Paper No. 23-7
Presentation Time: 10:20 AM
EVALUATING THE SENSITIVITY OF SUBSURFACE MICROBIAL METAGENOME ASSEMBLED GENOME PROPERTIES AS A FUNCTION OF METAGENOMIC SHOTGUN SEQUENCING DEPTH
Subsurface microbial communities are often taxonomically and metabolically diverse. The organisms that constitute these communities influence geochemical cycles, but most remain difficult to characterize because they resist isolation in pure culture. The emergence of next-generation sequencing (NGS) combined with algorithms for metagenomic binning has provided a tool for identifying the metabolic capabilities of microbes within these communities. When designing sampling and sequencing plans for metagenomic binning, it is not clear how the number and quality of bins relates to sequencing depth and the ecological complexity of the environment. Under-sequencing samples may lead to overlooking genes of metabolic significance or marker genes used in taxonomic assignment. Over-sequencing samples will theoretically lead to diminishing returns in these genes and increase sequencing cost per sample. Here, a pipeline for generating metagenome assembled genomes (MAGs) was developed to explore the optimal Illumina metagenomic shotgun sequencing necessary for characterizing different subsurface microbe communities.
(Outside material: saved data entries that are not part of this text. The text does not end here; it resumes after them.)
(** * TaskAPI: the Task entity, its repository (app/crud.py) and the PUT
    endpoint (app/main.py), embedded over an explicit database and clock.

    Timestamps are integers (microseconds on the UTC time line, the
    resolution of Python's [datetime]).  The wall clock is an oracle: the
    n-th call of [datetime.now(UTC)] made by the process returns
    [clock w n].  Nothing in the program constrains the readings, so
    every assumption on them is a visible hypothesis of a theorem. *)

From stdpp Require Import base option list strings numbers sorting pretty.

Open Scope Z_scope.

(** ** app/models.py *)

Module Task.
Record t := new {
  id : option Z;
  title : string;
  description : option string;
  status : string;
  created_at : Z;
  updated_at : Z
}.

(** Attribute assignments [task.title = v] and the like. *)
Definition set_id (v : option Z) (x : t) : t :=
  new v (title x) (description x) (status x) (created_at x) (updated_at x).
Definition set_title (v : string) (x : t) : t :=
  new (id x) v (description x) (status x) (created_at x) (updated_at x).
Definition set_description (v : option string) (x : t) : t :=
  new (id x) (title x) v (status x) (created_at x) (updated_at x).
Definition set_status (v : string) (x : t) : t :=
  new (id x) (title x) (description x) v (created_at x) (updated_at x).
Definition set_updated_at (v : Z) (x : t) : t :=
  new (id x) (title x) (description x) (status x) (created_at x) v.
End Task.

Abbreviation Task := Task.t.

(** ** The world the program runs in *)

(** Modelled from the spec: the storage behind app/database.py (the
    engine and the creation of the table are not among the sources).
    The task table is its rows in the order a scan returns them
    ("storage-defined order, stable by id") together with the generator
    of primary keys ("id is assigned exactly once, by storage,
    monotonically unique"), a counter.  A store may instead hand out
    again the key of a deleted last row; no statement below depends on
    a deleted key staying unused. *)
Record Database := {
  rows : list Task;
  sequence : Z
}.

Record World := {
  database : Database;
  clock : nat -> Z;
  ticks : nat
}.

Definition with_database (db : Database) (w : World) : World :=
  {| database := db; clock := clock w; ticks := ticks w |}.

(** Python exceptions the modelled code can raise. *)
Inductive Exn :=
| HTTPException (status_code : Z)
| InvalidRequestError
| StaleDataError.

Inductive Outcome (A : Type) :=
| Return (a : A) (w : World)
| Raise (e : Exn) (w : World).
Arguments Return {A} a w.
Arguments Raise {A} e w.

(** State and exceptions. *)
Definition M (A : Type) : Type := World -> Outcome A.

#[global] Instance M_ret : MRet M := fun A a w => Return a w.
#[global] Instance M_bind : MBind M := fun A B k m w =>
  match m w with
  | Return a w' => k a w'
  | Raise e w' => Raise e w'
  end.

Definition raise {A : Type} (e : Exn) : M A := fun w => Raise e w.

(** [for x in xs: body(x)] *)
Fixpoint for_each {A : Type} (body : A -> M unit) (xs : list A) : M unit :=
  match xs with
  | [] => mret tt
  | x :: xs' => body x ;; for_each body xs'
  end.

(** models.current_time: [datetime.now(UTC)], one reading of the clock. *)
Definition current_time : M Z := fun w =>
  Return (clock w (ticks w))
         {| database := database w; clock := clock w; ticks := S (ticks w) |}.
The pipeline randomly sub-sampled input Illumina reads in triplicate to 100%, 95%, 90%, 80%, 60%, 40%, 20%, and 10% of the original data set size as a means of simulating different degrees of sequencing depth. Randomly sub-sampled reads were then assembled into contigs and clustered into MAGs using BinSanity software according to an automated process. The resulting MAGs were evaluated for total number of retrieved MAG bins, MAG completeness and contamination, and relative abundance of phyla as a function of sequencing depth. The pipeline was validated against the mock community, MBARC-26. Upon validation, publicly available Illumina runs for prairie soil, tundra soil, and lake sediment were downloaded from NCBI's Sequence Read Archive (SRA) and analyzed with the MAG pipeline. Results indicated MAG number, completeness, and species richness retrieved from BinSanity responded linearly to sequencing depth.